His agency is working with the New Jersey Department of Environmental Protection.  The ship will be dropped in an area known as the Del-Jersey-Land Inshore Artificial Reef, so named because it's about 26 nautical miles from both Lewes, Del. and Cape May.

Globetti said conditions will dictate the date of the sinking.  The ship is docked at the shipyard of Coleen Marine in Norfolk, Va., and will be towed to the site.

Officials say they need a three-day window of ocean calm and no firm date has been set.

The 74-year-old Tamaroa was originally named the USS Zuni when it served as a Cherokee class Navy tug during operations at Iwo Jima and is the last surviving vessel from that battle.

The Coast Guard took use of the 205-foot-long ship after the war and renamed it.  The ship was featured in a rescue scene depicted in The Perfect Storm, Sebastian Junger's gripping account of a lethal nor'easter in 1991 that sank the commercial fishing vessel Andrea Gail and drowned its crew. The 2000 blockbuster movie version starred George Clooney and Mark Wahlberg.

During the same storm, the Tamaroa rescued three people from the sailboat Satori 75-miles off Nantucket Island, according to a Coast Guard history of the ship.  The ship was then sent to rescue the crew of a New York Air National Guard  helicopter from the 106th Air Rescue Group that went down.
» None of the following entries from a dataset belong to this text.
(** X21: [filesin] yields first the files of the root under their own names,
    in the order listed, then for each sub-directory in turn what it yields
    for that directory with the directory's name and [/] put in front,
    backslashes in names being replaced by [/]. *)
Theorem filesin_structure (p : Walk.platform) (leafs : list string)
  (subdirs : list (string * Walk.tree)) :
  Walk.filesin p (Walk.Dir leafs subdirs)
  = List.app
      (map (Walk.replace "\" "/") leafs)
      (flat_map (fun entry =>
                   map (fun rel => Walk.replace "\" "/" (fst entry) ++ "/" ++ rel)
                       (Walk.filesin p (snd entry)))
                subdirs).
Proof. apply filesin_Dir. Qed.

(** X22: when a file named [rs-fw-update.exe] lies anywhere in the tree
    that is walked, the search for the updater finds a path and the script
    does not stop for a missing updater. *)
Theorem updater_in_tree_is_found (w : World) (p : Walk.platform) (root : Walk.tree) :
  filesin w = Walk.filesin p root ->
  join_nonempty w ->
  Walk.contains root "rs-fw-update.exe" ->
  exists files,
    find (filesin w) updater_mask = Return files /\
    files <> [] /\
    truthy (keep_joined w files) = true.
Proof.
  intros Hw Hjoin Hc.
  exists (filter (fun leaf => Re.search updater_pattern leaf) (filesin w)).
  split; [apply find_updater|].
  assert (Hne : filter (fun leaf => Re.search updater_pattern leaf) (filesin w) <> []).
  { destruct (contains_yielded p root _ Hc) as (path & Hin & Hshape).
    rewrite <- Hw in Hin.
    assert (Hs : Re.search updater_pattern path = true).
    { destruct Hshape as [-> | (dir & ->)]; [reflexivity|].
      apply search_updater_in_dir. }
    intros Hnil.
    assert (Hin' : In path (filter (fun leaf => Re.search updater_pattern leaf)
                                   (filesin w))) by (apply filter_In; auto).
    now rewrite Hnil in Hin'. }
  split; [exact Hne|].
  apply keep_joined_truthy; [assumption..|].
  apply (updater_match_nonempty (filesin w)). now apply last_In.
Qed.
The Tamaroa was decommissioned in 1994.  A plan to turn the ship into a museum failed.

It cost $380,000 to purchase the ship and clean out toxic PCBs and other contaminants to make it ready as a reef. Delaware, which will use the reef as part of its existing artificial reef network, paid 75 percent of the cost.  New Jersey, which also has an existing artificial reef network, paid 25 percent.

Jeff Tinsman, the reef program coordinator for Delaware's environmental agency, said the ship could have a 100-year-long life underwater.  He said sunken ships serving as artificial reefs develop rich ecosystems of their own.

The Tamaroa will drop about 125 feet to a sandy bottom off the Atlantic Coast.

Algae, barnacles, and other aquatic life are expected to colonize the ship within weeks.  Sunken vessels attract smaller fish, such as black sea bass, as they hide from predators such as sharks.  Fish also use the ships as shelters during storms.

At the same time, the hard surfaces attract other aquatic life such as blue mussels.

"Big vessels disrupt the tide and create an eddy on the lee side, which attracts schools of bait fish," Tinsman said. "So they stay there and it attracts the larger predatory fish. The whole food chain kind of gets involved."

It also won't be long before anglers are attracted to the area. Scuba divers are likely to be drawn as well.

"We like to look at this as a second career underwater for the ship," Tinsman said.